Shadida Othman: The Tende juice entrepreneur rewriting Zanzibar’s Business Rules


By Charles Mkoka

Zanzibar. In the labyrinthine streets of Mwembenjugu, where the ocean breeze carries the tang of citrus and spice, Shadida Abdallah Othman’s laughter rings out above the hum of midday traffic. 

Known to her thousands of TikTok followers as KGT Shedee, has become a local icon not for chasing trends, but for building a thriving business from one of Zanzibar’s most humble ingredients: the palm fruit tende  

Her journey from a struggling vendor to a car-owning entrepreneur reveals both the possibilities and persistent barriers facing women in Zanzibar’s informal economy.  

Shedee’s story begins not with gambling, but in the bustling Michenzani neighborhood, where she once sold trinkets and household goods. When a cholera outbreak (kipindupindu) paralyzed small businesses across the islands, she was forced to rethink her survival.  

"I had a few palm fruits at home, the kind people snack on casually," she says, "I thought: why not turn this into something more?"  

What began as 20 experimental bottles of tende juice has since grown into a daily operation moving hundreds of units, funding her first car (an IST model), and later, a delivery motorbike.  

Breaking Taboos: A Woman in a Man’s Market

In Zanzibar, where street vending is often considered male territory, Shedee’s success has drawn both admiration and ire. Palm products that are typically sold by men in tende stands carry unspoken gender lines.  

"Men would tell me, ‘Go sell clothes or cosmetics instead,’" she recalls, loading cans onto her bike. "But I refused. This juice paid my children’s school fees." 

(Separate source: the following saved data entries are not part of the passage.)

Lemma event_alone pl s : alone (event_thread pl) s = handle_event pl s.
Proof.
  unfold event_thread, handle_event. case_decide; [|case_decide; [|done]].
  - do 3 same. unfold st_bind at 1, from_result. destruct (new_pending _ _ _ _ _) as [t|e]; [|done]. cbn [map_err].
    by same.
  - cbn [alone]. rewrite alone_section. unfold st_bind at 1. destruct (payments s !! _) as [p|]; [|done].
    destruct (pending_transfer_id p) as [h|]; [|done]. unfold capture_found. do 2 same.
    unfold st_bind at 1, from_result. by destruct (transition_to_captured _ _ _).
Qed.

Lemma webhook_alone sig body s : alone (webhook_thread sig body) s = handle_webhook hmac_sha256 sig body s.
Proof. unfold webhook_thread, handle_webhook. do 6 same. apply event_alone. Qed.

(** The submission in its parts. *)
Lemma submit_alone {B} seq ts (k : RailSubmission -> prog B) s :
  alone (submit_thread seq ts k) s =
  st_bind (fun s =>
    let '(rail, r) := solana_submit_batch sha256 display transfer_bytes program_error_string
                        settlement_error_string seq ts (solana_rail s) in
    from_failing INTERNAL_SERVER_ERROR OfRail r (set_rail rail s)) (fun sub => alone (k sub)) s.
Proof.
  destruct s as [? ? ? ? r0 ? ? ? ? ? ? ? ? ?]. unfold submit_thread, solana_submit_batch. rewrite alone_section.
  unfold submit_tree, st_bind, from_failing. cbn [solana_rail].
  case_bool_decide; [done|]. cbn [mbind result_bind]. destruct (build_batch _ _ _ _ _) as [[mmr total]|[|e]]; [|done..].
  destruct (find_pda _ _) as [[pda bump]|]; [|done]. cbn [ok_or map_err].
  cbn [alone mbind result_bind map_err ok_or]. rewrite alone_section. unfold submit_commit, st_bind, from_failing. cbn [solana_rail].
  destruct (deserialize_from _) as [st|e]; [|done]. cbn [map_err mbind result_bind].
  destruct (commit_settlement _ _ _ _) as [[ix|e]|]; [|done..]. cbn [ok_or map_err mbind result_bind].
  by destruct (process _ _ _ _ _ _) as [w [u|e]].
Qed.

Even at home, her work sparked tension. Her husband, a sailor, initially opposed the business. "When he’s ashore, I pause out of respect," she admits. "But when he’s at sea? I’m back at it." 

TikTok Fame and the New Face of Hustle  

Her breakthrough came unexpectedly. A TikTok video of her preparing juice while urging women to "work hard to avoid dependency" went viral, attracting customers from locals to tourists.  

"Social media changed everything,"* says Shedee, showing off her phone with its constant stream of orders. "Now even tourists seek me out."

The Bigger Picture: Women’s Shifting Roles

Shedee’s rise aligns with a quiet revolution in Zanzibar. A 2023 report by the Zanzibar Statistical Agency notes a 17% increase in women-led informal food businesses since 2020, though cultural resistance persists.  

"Women dominate Zanzibar’s informal sector but face systemic hurdles," explains economist Fatma Said at the State University of Zanzibar. *"Entrepreneurs like Shedee force us to ask: why should tradition limit opportunity?"

"My message is simple," she says, handing a chilled bottle to a customer. "If I could do this with just tende and determination, imagine what others can achieve."  

As the sun sets over Stone Town, she revs her motorbike for one last delivery proof that in Zanzibar’s evolving economy, resilience tastes sweet.